Adding Client Connections and Binary Data to em-websocket

Socket-to-meA few months ago I started working on a project where we wanted to use WebSockets. The technology seemed well-designed and lightweight, it enjoyed strong support from existing browsers, and we quickly found an implementation in Ruby to use for our server: em-websocket.

The problem was, we also wanted a Ruby-based client. Our client environment could not use a browser or Javascript, but it did have Ruby. So we looked around and found em-websocket-client, which built on em-websocket and added a client interface. However, we quickly ran into a major snag: em-websocket-client only supported the old hixie drafts of the websocket protocol, which meant that we could not support binary data transfer. Moreover, em-websocket-client was not receiving updates as frequently as em-websocket.

I started exploring the code and thinking about how Websockets work, and it seemed to me that it should be easy to make em-websocket support client connections as well. WebSockets are designed to be bi-directional, and for any given message it basically doesn’t matter whether it came from the server or the client. The only real differences are the opening handshake and the masking of messages from the client to the server. Since the eventmachine core already supported client connections, I figured it wouldn’t be too hard to get em-websocket to do the same.

So I set out to modify em-websocket to support client connections, with an eye to getting it up and running as quickly as possible. Since we were dealing with a very isolated environment, where we controlled the server and the client, initially I didn’t worry about doing the handshake properly. Additionally, the em-websocket server code did not have support for masking outbound messages, so I did not mask the client’s outbound messages either. The server code did not insist on the inbound messages from the client being masked, so I had no immediate need to deal with the masking. Consequently, with a few hours of work and a small smattering of changes, I could communicate between our client and server using messages conforming to the WebSocket protocol.

Because having the WebSocket connection working with the caveats of false handshakes and no masking was sufficient for our purposes, I moved on to other, more demanding tasks. I returned to em-websocket when I discovered that, despite conforming to the hybi 08 draft, and allowing the sending and receiving of binary frame types at a low level, em-websocket did not provide an externally accessible API for sending frame types besides text. So I just added an option variable to the send and onmessage functions when indicated the type of message. Then I hit another snag, which pointed me toward a Ruby language feature I had not seen before. em-websocket has users pass in a block to call when a message is received, and provides it with one variable: the message payload. However, with the new functionality we would supply the payload and the type (text or binary). But how to do this without breaking any code that already passes the block, and assumes only one variable? It turns out you can check the arity of a block, which will tell you how many parameters it expects:

if @onmessage.arity == 2
  @onmessage.call msg, type
else
  @onmessage.call msg
end

Recently I encountered an issue with the em-websocket code which caused large messages to our client environment to have significant delays. After some digging around in the code, I saw that the unmasking code was iterating over every byte of the incoming message, regardless of whether or not it was masked. I fixed that performance issue quickly, but it renewed my enthusiasm to properly finish the client.

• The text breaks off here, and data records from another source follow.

(* ===== verification/NetUtil.v ===== *)
(** * Addresses of forwarding targets (net_util.go) *)

From S2P Require Import Prelude GoStrings.

(** A path of a UNIX socket rather than a host and port. *)
Definition path_like (addr : bytes) : bool :=
  HasPrefix addr "/" || HasPrefix addr "./" || HasPrefix addr "../"
  || HasSuffix addr ".sock" || negb (Contains addr ":").

Definition parseNetworkAndAddr (addr : bytes) : bytes * bytes :=
  if HasPrefix addr "unix://" then (str "unix", TrimPrefix addr "unix://")
  else if HasPrefix addr "unix:" then (str "unix", TrimPrefix addr "unix:")
  else if HasPrefix addr "tcp://" then (str "tcp", TrimPrefix addr "tcp://")
  else if HasPrefix addr "tcp:" then (str "tcp", TrimPrefix addr "tcp:")
  else if path_like addr then (str "unix", addr)
  else (str "tcp", addr).

(** No explicit network is named. *)
Definition bare (addr : bytes) : Prop :=
  HasPrefix addr "unix:" = false ∧ HasPrefix addr "tcp:" = false.

Lemma bare_parse addr :
  bare addr →
  parseNetworkAndAddr addr = (if path_like addr then str "unix" else str "tcp", addr).
Proof.
  intros [Hu Ht]. unfold parseNetworkAndAddr.
  assert (HasPrefix addr "unix://" = false) as ->.
  { apply not_true_iff_false. intros H.
    rewrite (HasPrefix_weaken addr "unix:" "//") in Hu; done. }
  assert (HasPrefix addr "tcp://" = false) as ->.
  { apply not_true_iff_false. intros H.
    rewrite (HasPrefix_weaken addr "tcp:" "//") in Ht; done. }
  rewrite Hu, Ht. by destruct (path_like addr).
Qed.

(** A named network is taken at its word and its prefix removed, in the long
    and the short form; an address that names none is returned unchanged, as a
    TCP address exactly when it has a colon and does not look like a path. *)
Theorem parseNetworkAndAddr_spec (a : bytes) :
  parseNetworkAndAddr (str "unix://" ++ a) = (str "unix", a) ∧
  parseNetworkAndAddr (str "tcp://" ++ a) = (str "tcp", a) ∧
  (HasPrefix a "//" = false →
     parseNetworkAndAddr (str "unix:" ++ a) = (str "unix", a) ∧
     parseNetworkAndAddr (str "tcp:" ++ a) = (str "tcp", a)) ∧
  (bare a →
     parseNetworkAndAddr a = (str "unix", a) ∧ path_like a = true ∨
     parseNetworkAndAddr a = (str "tcp", a) ∧ Contains a ":" = true ∧ path_like a = false).
Proof.
  split_and!.
  - unfold parseNetworkAndAddr. by rewrite HasPrefix_app, TrimPrefix_app.
  - unfold parseNetworkAndAddr. change (HasPrefix _ "unix://") with false.
    change (HasPrefix _ "unix:") with false. by rewrite HasPrefix_app, TrimPrefix_app.
  - intros Ha. unfold parseNetworkAndAddr. split.
    + assert (HasPrefix (str "unix:" ++ a) "unix://" = HasPrefix a "//") as -> by done.
      by rewrite Ha, HasPrefix_app, TrimPrefix_app.
    + change (HasPrefix (str "tcp:" ++ a) "unix://") with false.
      change (HasPrefix (str "tcp:" ++ a) "unix:") with false.
      assert (HasPrefix (str "tcp:" ++ a) "tcp://" = HasPrefix a "//") as -> by done.
      by rewrite Ha, HasPrefix_app, TrimPrefix_app.
  - intros Hb. rewrite bare_parse by done. destruct (path_like a) eqn:E; [by left|right].
    split_and!; [done| |done]. unfold path_like in E.
    rewrite !orb_false_iff in E. destruct E as (_ & E). by apply negb_false_iff in E.
Qed.

Lemma parseNetworkAndAddr_spec_witness :
  bare "127.0.0.1:22" ∧ parseNetworkAndAddr "127.0.0.1:22" = (str "tcp", str "127.0.0.1:22").
Proof.
  pose proof (parseNetworkAndAddr_spec "127.0.0.1:22") as (_ & _ & _ & H).
  split; [done|]. destruct (H (conj eq_refl eq_refl)) as [[_ E]|[E _]]; [discriminate E|exact E].
Defined.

Fortunately, the WebSocket protocol is quite simple, so I re-read how the handshake works and implemented the missing pieces, plus added masking to the outbound messages. For maximum flexibility, whether to mask outbound messages and whether to require inbound messages to be masked are stored as independent settings, continuing to keep most of the code agnostic to whether it is a client or a server.

I’ve put my fork of the project up on github: https://github.com/willryan/em-websocket. WebSockets are a defined by a solid, simple protocol, and I encourage you to experiment with them. em-websocket isn’t updated that often, though I see that there is an RFC protocol posted, so following that maybe the technology will be stable enough that developer interest increases.